I was staring at the door, hoping, praying, that somehow Darren would magically walk through it with Iliana in his arms... But no, instead, Andy came in with Ashley and Brianna. She moved in with Ashley, and has been here for me like all the guys have been, but the one person I want more then anything, is dead.
"Hey,, scar, how you feeling?" Brianna asked but I didn't respond.
I rarely did anything anymore, I haven't consumed anything in a week, I don't talk to anyone anymore, and the only time I leave my bed is to use the restroom. I can see it in the guys and Brianna's faces, they know I'm dying from within, and I know it hurts them that they can't help... And I hate myself even more for the reason that I'm hurting them.

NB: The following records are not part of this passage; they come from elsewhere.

(* ===== verification/Pipe.v ===== *)
(** * pipe.c: pipes

    A pipe and the threads that are inside [pipewrite] and [piperead].  A
    thread runs with the pipe's lock held until it returns or sleeps, so
    each such run is one step; [sleep] marks the thread asleep on a
    channel and [wakeup] wakes all threads that sleep on it.  The counters
    are 32-bit and wrap around. *)

From S2P Require Import Prelude.

Definition PIPESIZE : Z := 512.

Record pipe := Pipe {
  p_data : list Z; nread : Z; nwrite : Z; readopen : Z; writeopen : Z }.

(** The two channels, [&p->nread] and [&p->nwrite]. *)
Inductive chan := ChanRead | ChanWrite.

#[global] Instance chan_eq_dec : EqDecision chan.
Proof. solve_decision. Defined.

(** A thread inside the pipe: the bytes it has left to write, or the
    number of bytes it wants. *)
Inductive op := Writing (addr : list Z) | Reading (n : Z).

Record thread := Thread { t_op : op; t_asleep : option chan; t_killed : bool }.

(** [ps_in] and [ps_out] record all the bytes writers stored and readers
    took since the pipe was made; the code does not have them. *)
Record psys := Psys {
  ps_pipe : pipe; ps_threads : gmap nat thread; ps_in : list Z; ps_out : list Z }.

Definition with_pipe (f : pipe → pipe) (s : psys) : psys :=
  Psys (f (ps_pipe s)) (ps_threads s) (ps_in s) (ps_out s).

Definition with_threads (f : gmap nat thread → gmap nat thread) (s : psys) : psys :=
  Psys (ps_pipe s) (f (ps_threads s)) (ps_in s) (ps_out s).

Definition wake (c : chan) (t : thread) : thread :=
  if decide (t_asleep t = Some c) then Thread (t_op t) None (t_killed t) else t.

Definition wakeup (c : chan) (s : psys) : psys := with_threads (fmap (wake c)) s.

(** [sleep(chan, &p->lock)] by thread [t], with [o] left to do. *)
Definition sleep_on (c : chan) (t : nat) (o : op) (killed : bool) (s : psys) : psys :=
  with_threads (insert t (Thread o (Some c) killed)) s.

(** The values [pipealloc] stores in a new pipe; its page has old
    contents [junk]. *)
Definition new_pipe (junk : list Z) : pipe := Pipe junk 0 0 1 1.

(** [pipeclose]: true when the pipe's page is freed. *)
Definition pipeclose (writable : bool) (s : psys) : bool * psys :=
  let s :=
    if writable then
      wakeup ChanRead
        (with_pipe (λ p, Pipe (p_data p) (nread p) (nwrite p) (readopen p) 0) s)
    else
      wakeup ChanWrite
        (with_pipe (λ p, Pipe (p_data p) (nread p) (nwrite p) 0 (writeopen p)) s) in
  ((readopen (ps_pipe s) =? 0) && (writeopen (ps_pipe s) =? 0), s).

Definition pipe_full (p : pipe) : bool := nwrite p =? u32 (nread p + PIPESIZE).
Definition pipe_empty (p : pipe) : bool := nread p =? nwrite p.

(** [p->data[p->nwrite++ % PIPESIZE] = c] *)
Definition push (c : Z) (p : pipe) : pipe :=
  Pipe (<[Z.to_nat (nwrite p mod PIPESIZE) := c]> (p_data p)) (nread p) (u32 (nwrite p + 1))
    (readopen p) (writeopen p).

Definition store (c : Z) (s : psys) : psys :=
  Psys (push c (ps_pipe s)) (ps_threads s) (ps_in s ++ [c]) (ps_out s).

(** [p->data[p->nread++ % PIPESIZE]] *)
Definition pop (p : pipe) : Z * pipe :=
  (p_data p !!! Z.to_nat (nread p mod PIPESIZE),
   Pipe (p_data p) (u32 (nread p + 1)) (nwrite p) (readopen p) (writeopen p)).

(** A thread returned a value, or went to sleep. *)
Inductive result (A : Type) := Returned (a : A) | Asleep.
Arguments Returned {A} a.
Arguments Asleep {A}.

(** [pipewrite] from the bytes [addr] on, entered or woken up; [n] is the
    number of bytes of the call. *)
Fixpoint pipewrite (t : nat) (killed : bool) (n : Z) (addr : list Z) (s : psys) : result Z * psys :=
  match addr with
  | [] => (Returned n, wakeup ChanRead s)
  | c :: addr' =>
    if pipe_full (ps_pipe s) then
      if (readopen (ps_pipe s) =? 0) || killed then (Returned (-1), s)
      else (Asleep, sleep_on ChanWrite t (Writing addr) killed (wakeup ChanRead s))
    else pipewrite t killed n addr' (store c s)
  end.

(** The copying loop of [piperead]. *)
Fixpoint read_bytes (n : nat) (p : pipe) : list Z * pipe :=
  match n with
  | O => ([], p)
  | S n' =>
    if pipe_empty p then ([], p)
    else let '(c, p) := pop p in
         let '(bytes, p) := read_bytes n' p in (c :: bytes, p)
  end.

(** [piperead]: the result and the bytes stored at [addr]. *)
Definition piperead (t : nat) (killed : bool) (n : Z) (s : psys) : result (Z * list Z) * psys :=
  let p := ps_pipe s in
  if pipe_empty p && negb (writeopen p =? 0) then
    if killed then (Returned (-1, []), s)
    else (Asleep, sleep_on ChanRead t (Reading n) killed s)
  else
    let '(bytes, p) := read_bytes (Z.to_nat n) p in
    (Returned (Z.of_nat (length bytes), bytes), 
     wakeup ChanWrite (Psys p (ps_threads s) (ps_in s) (ps_out s ++ bytes))).
(* ===== verification/VmSpec.v ===== *)
(** * Page tables: what the routines of vm.c do to the address map

    [pte] is the entry the paging hardware finds for a virtual address.
    The tables of a directory are pages of their own, none of them free;
    under that invariant every routine is described by its effect on
    [pte] and on the bytes of the pages it maps. *)

From S2P Require Import Prelude Str Mmu Kalloc Vm.

Section vm.
Variable kend : Z.

Abbreviation page_ok := (page_ok kend).
Abbreviation free_list := (free_list kend).

(** ** Words and pages *)

Definition in_page (p a : Z) : Prop := p <= a < p + PGSIZE.

Lemma store_outside m b w a : ¬ (b <= a < b + 4) → store_word m b w a = m a.
Proof. intros H. unfold store_word. by rewrite !upd_ne by lia. Qed.

Lemma store_word_byte m b w : (∀ a, is_byte (m a)) → ∀ a, is_byte (store_word m b w a).
Proof.
  intros H a. unfold store_word, upd, u8.
  repeat case_match; try (apply Z.mod_pos_bound; lia). apply H.
Qed.

Lemma page_apart p q a : page_ok p → page_ok q → in_page p a → in_page q a → p = q.
Proof.
  intros (Hp & _) (Hq & _) H1 H2. unfold in_page in *. change PGSIZE with 4096 in *. dlia.
Qed.

Lemma load_zero m p a :
  (∀ x, in_page p x → m x = 0) → in_page p a → in_page p (a + 3) → load_word m a = 0.
Proof.
  intros H H1 H2. unfold in_page in *. unfold load_word. rewrite !H; unfold in_page; lia.
Qed.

"Look scarlet, you haven't eaten anything in days, nobody's gotten a single word out of you, and you can't even look at us, you just stare at the door or celling, you look like a fucking zombie.. scarlet, please! Say something! Do something!!" Andy yelled, it sounded like he was crying, but I didn't see because I was staring at the door, for the millionth time in the past week.
"Please scarlet please?" Andy whispered and this time I did look at him, he was crying and I had no emotion in my eyes, and my tears were all dried up, I had nothing left to cry out.
The doctor came into the room and asked to speak with Andy Ashley and Brianna outside. They all walked outside but didn't close the door all the way, so I could hear every single word, but they didn't know.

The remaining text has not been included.